* [EXERCISE AIM]:
Tally the lines of the data that include the word "false". Only the number is to be returned.

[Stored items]
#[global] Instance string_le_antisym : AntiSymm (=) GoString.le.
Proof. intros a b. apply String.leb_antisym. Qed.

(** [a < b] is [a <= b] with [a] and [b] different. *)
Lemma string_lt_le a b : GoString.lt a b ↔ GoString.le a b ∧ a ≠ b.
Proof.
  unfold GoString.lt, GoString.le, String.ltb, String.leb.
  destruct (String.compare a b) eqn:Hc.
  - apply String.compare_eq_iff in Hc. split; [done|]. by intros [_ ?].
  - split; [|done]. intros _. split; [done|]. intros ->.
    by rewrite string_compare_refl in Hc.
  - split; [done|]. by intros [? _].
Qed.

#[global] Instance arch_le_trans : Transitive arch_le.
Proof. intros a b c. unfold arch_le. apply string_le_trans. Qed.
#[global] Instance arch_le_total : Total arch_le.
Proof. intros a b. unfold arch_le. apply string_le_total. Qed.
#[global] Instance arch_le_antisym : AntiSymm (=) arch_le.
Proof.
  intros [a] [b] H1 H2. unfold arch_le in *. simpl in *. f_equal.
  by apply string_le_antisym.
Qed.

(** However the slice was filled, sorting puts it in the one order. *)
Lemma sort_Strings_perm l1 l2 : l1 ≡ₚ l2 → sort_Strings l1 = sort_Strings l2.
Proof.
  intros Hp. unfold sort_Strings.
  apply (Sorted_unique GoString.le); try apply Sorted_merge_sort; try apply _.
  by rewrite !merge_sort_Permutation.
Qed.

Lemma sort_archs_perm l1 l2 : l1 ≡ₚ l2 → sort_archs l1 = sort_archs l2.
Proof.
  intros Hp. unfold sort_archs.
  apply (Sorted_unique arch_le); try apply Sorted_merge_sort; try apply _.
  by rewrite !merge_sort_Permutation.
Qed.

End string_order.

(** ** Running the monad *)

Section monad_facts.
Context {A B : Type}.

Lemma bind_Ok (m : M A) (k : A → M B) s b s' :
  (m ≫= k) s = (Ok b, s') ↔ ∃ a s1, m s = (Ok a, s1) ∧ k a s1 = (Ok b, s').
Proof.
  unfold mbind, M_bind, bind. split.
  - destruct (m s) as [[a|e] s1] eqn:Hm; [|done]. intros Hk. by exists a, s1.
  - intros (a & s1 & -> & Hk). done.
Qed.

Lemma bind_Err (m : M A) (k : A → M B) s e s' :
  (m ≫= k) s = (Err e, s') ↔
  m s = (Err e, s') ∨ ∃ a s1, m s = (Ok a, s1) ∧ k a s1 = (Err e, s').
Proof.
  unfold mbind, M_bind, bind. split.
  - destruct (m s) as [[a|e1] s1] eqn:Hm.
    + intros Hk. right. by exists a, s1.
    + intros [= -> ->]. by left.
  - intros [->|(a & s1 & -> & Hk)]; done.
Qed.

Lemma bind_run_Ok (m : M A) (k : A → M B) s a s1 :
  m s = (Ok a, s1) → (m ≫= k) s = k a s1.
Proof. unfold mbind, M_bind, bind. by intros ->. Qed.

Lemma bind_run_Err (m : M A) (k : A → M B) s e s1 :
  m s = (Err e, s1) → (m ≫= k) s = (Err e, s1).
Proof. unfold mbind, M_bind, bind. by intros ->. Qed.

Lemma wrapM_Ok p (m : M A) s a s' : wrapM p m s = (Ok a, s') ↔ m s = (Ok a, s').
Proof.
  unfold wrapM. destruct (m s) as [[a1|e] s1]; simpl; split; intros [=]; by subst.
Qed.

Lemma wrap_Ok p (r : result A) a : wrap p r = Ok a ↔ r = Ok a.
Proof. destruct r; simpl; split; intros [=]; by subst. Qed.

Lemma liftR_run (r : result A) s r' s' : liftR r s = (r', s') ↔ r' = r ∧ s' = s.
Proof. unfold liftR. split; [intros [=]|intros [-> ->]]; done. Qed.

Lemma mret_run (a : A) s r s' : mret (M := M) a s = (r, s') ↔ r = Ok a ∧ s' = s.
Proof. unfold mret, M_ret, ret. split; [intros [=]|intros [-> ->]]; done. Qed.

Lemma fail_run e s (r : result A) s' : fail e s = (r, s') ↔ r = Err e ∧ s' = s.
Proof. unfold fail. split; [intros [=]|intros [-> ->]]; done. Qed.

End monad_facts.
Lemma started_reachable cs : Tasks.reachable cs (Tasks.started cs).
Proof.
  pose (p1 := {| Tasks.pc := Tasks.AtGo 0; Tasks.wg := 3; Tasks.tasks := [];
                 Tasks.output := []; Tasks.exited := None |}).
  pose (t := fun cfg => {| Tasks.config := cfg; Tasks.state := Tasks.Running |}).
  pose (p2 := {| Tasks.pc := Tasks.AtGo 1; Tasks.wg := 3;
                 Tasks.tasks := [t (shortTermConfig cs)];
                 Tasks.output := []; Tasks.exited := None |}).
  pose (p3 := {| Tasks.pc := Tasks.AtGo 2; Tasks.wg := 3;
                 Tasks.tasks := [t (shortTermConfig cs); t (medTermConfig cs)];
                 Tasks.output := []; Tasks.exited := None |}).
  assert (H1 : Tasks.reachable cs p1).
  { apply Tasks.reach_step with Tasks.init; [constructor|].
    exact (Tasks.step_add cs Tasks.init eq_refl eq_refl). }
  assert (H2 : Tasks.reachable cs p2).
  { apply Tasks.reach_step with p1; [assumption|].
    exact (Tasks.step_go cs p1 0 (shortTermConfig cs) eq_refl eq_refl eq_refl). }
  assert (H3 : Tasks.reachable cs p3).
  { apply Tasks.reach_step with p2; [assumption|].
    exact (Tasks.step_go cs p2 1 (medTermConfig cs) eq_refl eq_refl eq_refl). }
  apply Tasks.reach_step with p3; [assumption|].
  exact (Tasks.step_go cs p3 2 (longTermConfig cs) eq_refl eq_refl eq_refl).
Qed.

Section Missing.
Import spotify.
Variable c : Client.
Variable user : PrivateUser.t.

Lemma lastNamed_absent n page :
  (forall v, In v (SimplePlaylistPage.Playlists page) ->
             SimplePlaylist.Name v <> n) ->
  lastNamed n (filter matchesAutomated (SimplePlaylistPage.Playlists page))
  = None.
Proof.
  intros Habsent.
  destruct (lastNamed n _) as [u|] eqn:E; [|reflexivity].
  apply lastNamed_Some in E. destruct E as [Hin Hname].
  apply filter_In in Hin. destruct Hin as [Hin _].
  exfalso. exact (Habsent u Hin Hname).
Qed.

...

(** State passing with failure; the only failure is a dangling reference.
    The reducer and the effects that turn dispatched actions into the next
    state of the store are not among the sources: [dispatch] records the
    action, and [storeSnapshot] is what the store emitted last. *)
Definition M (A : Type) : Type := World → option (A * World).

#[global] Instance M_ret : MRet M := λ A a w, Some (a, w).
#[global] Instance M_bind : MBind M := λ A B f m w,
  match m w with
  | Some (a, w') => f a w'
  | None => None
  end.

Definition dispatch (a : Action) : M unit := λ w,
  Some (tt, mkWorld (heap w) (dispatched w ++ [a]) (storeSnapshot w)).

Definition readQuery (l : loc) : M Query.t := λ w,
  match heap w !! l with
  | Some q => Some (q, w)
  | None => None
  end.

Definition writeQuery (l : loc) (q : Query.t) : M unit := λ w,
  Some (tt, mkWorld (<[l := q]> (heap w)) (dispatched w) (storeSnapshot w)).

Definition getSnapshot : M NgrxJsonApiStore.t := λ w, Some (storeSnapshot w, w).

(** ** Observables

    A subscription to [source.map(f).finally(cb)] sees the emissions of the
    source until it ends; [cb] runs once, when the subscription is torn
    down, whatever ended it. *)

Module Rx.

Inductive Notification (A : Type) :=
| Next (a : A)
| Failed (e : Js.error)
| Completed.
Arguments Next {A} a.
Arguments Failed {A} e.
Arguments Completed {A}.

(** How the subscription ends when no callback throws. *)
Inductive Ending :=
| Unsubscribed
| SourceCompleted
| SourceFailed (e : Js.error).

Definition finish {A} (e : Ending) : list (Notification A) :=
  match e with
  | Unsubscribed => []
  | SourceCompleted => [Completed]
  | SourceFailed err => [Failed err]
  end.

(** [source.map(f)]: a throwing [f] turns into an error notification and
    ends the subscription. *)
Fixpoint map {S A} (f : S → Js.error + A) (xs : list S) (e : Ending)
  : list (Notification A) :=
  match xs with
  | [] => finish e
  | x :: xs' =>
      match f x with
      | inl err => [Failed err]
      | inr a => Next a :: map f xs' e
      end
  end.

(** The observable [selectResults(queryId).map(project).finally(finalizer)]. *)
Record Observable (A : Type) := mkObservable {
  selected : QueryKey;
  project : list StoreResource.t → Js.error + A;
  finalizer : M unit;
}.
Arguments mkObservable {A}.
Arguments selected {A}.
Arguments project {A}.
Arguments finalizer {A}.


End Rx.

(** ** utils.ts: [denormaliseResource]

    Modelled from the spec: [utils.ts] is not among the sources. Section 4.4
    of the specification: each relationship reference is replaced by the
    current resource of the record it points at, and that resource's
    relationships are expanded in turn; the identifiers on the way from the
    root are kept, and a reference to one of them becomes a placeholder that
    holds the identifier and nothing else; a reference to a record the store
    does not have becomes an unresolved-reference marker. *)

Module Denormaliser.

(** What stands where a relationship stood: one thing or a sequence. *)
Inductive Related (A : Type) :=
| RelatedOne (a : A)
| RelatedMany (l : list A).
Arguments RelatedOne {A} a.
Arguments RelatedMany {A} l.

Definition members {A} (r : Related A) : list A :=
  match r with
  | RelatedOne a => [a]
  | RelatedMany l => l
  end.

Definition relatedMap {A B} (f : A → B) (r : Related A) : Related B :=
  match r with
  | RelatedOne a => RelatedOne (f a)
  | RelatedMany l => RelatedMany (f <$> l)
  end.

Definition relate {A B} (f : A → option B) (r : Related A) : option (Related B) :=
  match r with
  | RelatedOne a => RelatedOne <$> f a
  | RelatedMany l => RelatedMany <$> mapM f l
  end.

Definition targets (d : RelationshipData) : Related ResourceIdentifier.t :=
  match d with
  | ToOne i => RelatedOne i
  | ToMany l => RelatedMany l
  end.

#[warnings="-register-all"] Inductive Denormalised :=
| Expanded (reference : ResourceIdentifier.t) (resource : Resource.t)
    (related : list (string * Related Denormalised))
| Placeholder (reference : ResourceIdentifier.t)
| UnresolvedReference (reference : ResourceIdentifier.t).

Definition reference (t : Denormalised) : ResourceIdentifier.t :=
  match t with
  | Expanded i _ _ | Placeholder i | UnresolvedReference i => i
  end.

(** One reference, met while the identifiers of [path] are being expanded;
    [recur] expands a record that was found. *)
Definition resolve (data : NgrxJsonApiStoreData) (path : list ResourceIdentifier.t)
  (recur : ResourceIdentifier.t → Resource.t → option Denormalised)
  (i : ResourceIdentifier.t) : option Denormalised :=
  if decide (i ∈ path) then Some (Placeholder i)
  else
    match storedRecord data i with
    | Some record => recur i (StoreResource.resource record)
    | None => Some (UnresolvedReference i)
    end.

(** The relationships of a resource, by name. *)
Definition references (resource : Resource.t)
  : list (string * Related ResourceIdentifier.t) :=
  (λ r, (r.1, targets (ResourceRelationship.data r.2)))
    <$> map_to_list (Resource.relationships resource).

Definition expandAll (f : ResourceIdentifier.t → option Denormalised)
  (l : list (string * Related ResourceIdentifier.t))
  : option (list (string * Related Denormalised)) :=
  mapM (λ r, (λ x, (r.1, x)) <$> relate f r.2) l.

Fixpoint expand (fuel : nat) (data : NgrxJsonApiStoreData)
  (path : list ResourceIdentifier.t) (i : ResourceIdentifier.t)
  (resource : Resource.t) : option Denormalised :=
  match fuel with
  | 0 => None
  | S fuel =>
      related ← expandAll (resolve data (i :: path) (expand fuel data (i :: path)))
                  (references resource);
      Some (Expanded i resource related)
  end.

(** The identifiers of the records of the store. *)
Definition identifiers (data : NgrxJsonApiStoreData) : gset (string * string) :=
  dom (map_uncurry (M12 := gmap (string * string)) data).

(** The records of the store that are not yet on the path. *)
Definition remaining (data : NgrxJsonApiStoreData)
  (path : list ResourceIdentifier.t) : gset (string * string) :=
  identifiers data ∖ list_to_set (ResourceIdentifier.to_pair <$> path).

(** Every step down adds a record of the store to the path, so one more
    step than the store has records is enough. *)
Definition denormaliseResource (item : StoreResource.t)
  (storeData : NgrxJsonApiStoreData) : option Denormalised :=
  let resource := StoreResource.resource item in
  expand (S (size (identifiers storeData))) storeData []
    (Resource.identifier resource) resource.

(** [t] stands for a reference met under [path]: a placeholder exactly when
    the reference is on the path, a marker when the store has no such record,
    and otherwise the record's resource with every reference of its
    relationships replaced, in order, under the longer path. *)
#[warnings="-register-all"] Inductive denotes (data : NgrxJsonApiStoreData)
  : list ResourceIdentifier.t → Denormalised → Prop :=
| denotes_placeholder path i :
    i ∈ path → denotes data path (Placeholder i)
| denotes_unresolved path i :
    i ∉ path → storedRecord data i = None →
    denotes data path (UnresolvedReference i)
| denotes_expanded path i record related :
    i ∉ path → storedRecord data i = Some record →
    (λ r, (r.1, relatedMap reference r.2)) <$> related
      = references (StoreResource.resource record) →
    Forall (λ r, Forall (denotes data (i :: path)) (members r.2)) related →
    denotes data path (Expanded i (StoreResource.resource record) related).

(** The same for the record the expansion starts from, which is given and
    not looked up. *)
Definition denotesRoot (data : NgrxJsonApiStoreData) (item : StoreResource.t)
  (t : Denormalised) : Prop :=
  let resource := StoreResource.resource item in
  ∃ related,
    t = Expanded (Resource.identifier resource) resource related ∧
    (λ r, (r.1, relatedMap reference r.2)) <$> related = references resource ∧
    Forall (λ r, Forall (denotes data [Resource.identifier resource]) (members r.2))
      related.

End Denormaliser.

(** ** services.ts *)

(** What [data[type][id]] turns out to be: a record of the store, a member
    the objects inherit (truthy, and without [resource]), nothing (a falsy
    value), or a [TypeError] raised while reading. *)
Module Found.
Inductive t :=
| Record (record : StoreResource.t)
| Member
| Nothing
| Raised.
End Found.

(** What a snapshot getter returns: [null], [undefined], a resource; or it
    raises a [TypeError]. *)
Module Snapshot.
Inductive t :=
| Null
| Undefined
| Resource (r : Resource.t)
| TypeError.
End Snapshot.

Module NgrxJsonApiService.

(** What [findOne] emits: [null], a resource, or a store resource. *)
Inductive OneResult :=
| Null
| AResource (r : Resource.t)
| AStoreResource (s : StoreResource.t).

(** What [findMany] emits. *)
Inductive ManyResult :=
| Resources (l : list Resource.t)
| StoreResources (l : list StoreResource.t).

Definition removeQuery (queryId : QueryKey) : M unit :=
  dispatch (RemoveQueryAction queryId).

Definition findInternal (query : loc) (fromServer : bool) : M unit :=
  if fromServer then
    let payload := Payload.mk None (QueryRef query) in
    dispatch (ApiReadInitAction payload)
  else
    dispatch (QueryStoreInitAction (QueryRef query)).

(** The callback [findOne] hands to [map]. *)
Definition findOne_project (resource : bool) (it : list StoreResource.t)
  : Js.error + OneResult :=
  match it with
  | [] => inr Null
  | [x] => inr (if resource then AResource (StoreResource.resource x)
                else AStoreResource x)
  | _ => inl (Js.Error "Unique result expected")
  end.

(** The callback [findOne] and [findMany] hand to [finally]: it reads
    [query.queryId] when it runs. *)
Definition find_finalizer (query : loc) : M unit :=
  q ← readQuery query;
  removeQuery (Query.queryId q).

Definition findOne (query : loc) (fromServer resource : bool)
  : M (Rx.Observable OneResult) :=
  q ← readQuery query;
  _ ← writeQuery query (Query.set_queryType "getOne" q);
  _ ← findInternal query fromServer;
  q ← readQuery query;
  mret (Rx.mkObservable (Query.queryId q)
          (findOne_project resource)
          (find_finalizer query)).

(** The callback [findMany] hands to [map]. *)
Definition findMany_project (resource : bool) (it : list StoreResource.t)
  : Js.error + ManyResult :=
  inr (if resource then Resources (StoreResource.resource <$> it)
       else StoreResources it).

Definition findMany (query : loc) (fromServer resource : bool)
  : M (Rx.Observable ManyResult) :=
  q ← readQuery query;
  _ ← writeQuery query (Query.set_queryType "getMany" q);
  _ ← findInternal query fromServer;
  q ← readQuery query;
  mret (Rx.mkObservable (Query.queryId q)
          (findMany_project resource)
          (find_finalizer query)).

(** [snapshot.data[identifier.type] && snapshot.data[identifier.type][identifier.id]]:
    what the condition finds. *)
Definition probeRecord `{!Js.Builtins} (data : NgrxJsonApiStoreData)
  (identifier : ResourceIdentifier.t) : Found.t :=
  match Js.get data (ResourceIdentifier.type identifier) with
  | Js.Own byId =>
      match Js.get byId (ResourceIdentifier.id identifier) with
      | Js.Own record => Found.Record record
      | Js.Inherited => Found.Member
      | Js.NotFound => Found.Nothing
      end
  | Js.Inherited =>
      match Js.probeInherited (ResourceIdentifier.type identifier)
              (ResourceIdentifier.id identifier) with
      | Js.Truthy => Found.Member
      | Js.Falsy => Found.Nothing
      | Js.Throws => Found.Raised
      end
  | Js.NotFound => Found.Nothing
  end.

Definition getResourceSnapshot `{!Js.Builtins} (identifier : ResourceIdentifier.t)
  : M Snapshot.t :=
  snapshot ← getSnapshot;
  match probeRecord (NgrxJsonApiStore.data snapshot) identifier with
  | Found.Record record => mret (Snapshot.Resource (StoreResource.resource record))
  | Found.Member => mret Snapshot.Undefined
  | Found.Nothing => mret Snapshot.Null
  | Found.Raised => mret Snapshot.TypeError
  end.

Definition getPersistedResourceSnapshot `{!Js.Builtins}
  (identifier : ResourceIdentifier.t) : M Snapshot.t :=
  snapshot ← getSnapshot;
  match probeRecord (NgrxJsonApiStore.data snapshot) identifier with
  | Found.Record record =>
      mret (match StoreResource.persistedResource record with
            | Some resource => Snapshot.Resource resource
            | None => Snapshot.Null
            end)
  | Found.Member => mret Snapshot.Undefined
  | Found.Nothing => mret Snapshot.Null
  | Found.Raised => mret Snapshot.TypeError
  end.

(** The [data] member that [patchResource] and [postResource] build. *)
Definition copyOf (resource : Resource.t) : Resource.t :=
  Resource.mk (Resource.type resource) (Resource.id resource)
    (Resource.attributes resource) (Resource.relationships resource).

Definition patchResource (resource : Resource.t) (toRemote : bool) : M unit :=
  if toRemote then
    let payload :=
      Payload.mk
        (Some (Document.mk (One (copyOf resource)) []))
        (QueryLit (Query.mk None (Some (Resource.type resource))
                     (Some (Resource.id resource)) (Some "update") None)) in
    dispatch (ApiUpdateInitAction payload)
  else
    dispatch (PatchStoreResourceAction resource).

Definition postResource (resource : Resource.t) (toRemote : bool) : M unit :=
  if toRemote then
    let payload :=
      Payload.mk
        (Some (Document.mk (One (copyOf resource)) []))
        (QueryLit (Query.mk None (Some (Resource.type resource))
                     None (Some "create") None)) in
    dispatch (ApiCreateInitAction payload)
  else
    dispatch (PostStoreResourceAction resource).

* * *

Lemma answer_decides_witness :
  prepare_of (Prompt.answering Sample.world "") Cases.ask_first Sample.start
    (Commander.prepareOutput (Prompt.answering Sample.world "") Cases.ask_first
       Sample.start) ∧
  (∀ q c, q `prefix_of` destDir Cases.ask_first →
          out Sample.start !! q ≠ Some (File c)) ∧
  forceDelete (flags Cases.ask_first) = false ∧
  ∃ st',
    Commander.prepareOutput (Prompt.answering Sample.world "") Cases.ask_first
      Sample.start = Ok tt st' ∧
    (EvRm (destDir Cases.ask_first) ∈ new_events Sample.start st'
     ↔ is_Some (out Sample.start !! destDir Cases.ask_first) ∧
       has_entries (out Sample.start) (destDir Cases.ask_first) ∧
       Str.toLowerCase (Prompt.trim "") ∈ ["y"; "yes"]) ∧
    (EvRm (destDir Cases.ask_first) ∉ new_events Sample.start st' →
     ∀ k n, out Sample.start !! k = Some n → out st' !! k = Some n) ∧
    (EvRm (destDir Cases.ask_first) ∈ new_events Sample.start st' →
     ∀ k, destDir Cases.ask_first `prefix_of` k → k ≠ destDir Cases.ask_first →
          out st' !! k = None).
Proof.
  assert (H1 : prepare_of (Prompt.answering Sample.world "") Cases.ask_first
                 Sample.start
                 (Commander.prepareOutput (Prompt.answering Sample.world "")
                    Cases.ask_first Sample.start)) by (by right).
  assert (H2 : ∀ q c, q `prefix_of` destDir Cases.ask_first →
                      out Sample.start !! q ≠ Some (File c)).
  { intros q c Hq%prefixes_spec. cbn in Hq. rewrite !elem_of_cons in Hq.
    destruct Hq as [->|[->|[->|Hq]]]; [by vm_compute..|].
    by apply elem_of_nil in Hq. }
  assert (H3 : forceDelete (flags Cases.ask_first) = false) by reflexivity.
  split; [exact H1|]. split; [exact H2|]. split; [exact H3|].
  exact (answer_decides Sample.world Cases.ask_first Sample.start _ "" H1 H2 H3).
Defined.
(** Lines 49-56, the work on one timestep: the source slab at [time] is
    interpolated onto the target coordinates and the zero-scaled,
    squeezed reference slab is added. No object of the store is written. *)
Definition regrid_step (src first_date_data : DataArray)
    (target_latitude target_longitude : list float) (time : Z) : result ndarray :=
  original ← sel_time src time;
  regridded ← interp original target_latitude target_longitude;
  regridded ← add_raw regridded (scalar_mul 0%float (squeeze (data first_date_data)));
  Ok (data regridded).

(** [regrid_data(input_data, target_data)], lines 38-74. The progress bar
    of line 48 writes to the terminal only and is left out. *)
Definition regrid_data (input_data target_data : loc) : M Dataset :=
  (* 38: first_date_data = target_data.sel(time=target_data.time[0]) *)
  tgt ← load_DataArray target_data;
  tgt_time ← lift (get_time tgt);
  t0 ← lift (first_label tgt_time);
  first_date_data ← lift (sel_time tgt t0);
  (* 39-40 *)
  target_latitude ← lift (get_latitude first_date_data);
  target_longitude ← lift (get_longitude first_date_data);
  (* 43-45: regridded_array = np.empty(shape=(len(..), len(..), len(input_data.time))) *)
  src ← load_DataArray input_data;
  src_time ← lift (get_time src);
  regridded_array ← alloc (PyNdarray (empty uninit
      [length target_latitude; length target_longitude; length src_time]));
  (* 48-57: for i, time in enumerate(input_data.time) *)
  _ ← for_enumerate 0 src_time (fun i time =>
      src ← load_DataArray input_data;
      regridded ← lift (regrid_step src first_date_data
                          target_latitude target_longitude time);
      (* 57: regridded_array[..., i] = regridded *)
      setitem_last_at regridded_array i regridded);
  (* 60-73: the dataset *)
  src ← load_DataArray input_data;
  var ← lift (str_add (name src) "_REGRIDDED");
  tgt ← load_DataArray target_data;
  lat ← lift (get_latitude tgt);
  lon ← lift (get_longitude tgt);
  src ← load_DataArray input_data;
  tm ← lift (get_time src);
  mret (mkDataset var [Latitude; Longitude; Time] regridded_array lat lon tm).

* [YOUR RESPONSE]:
2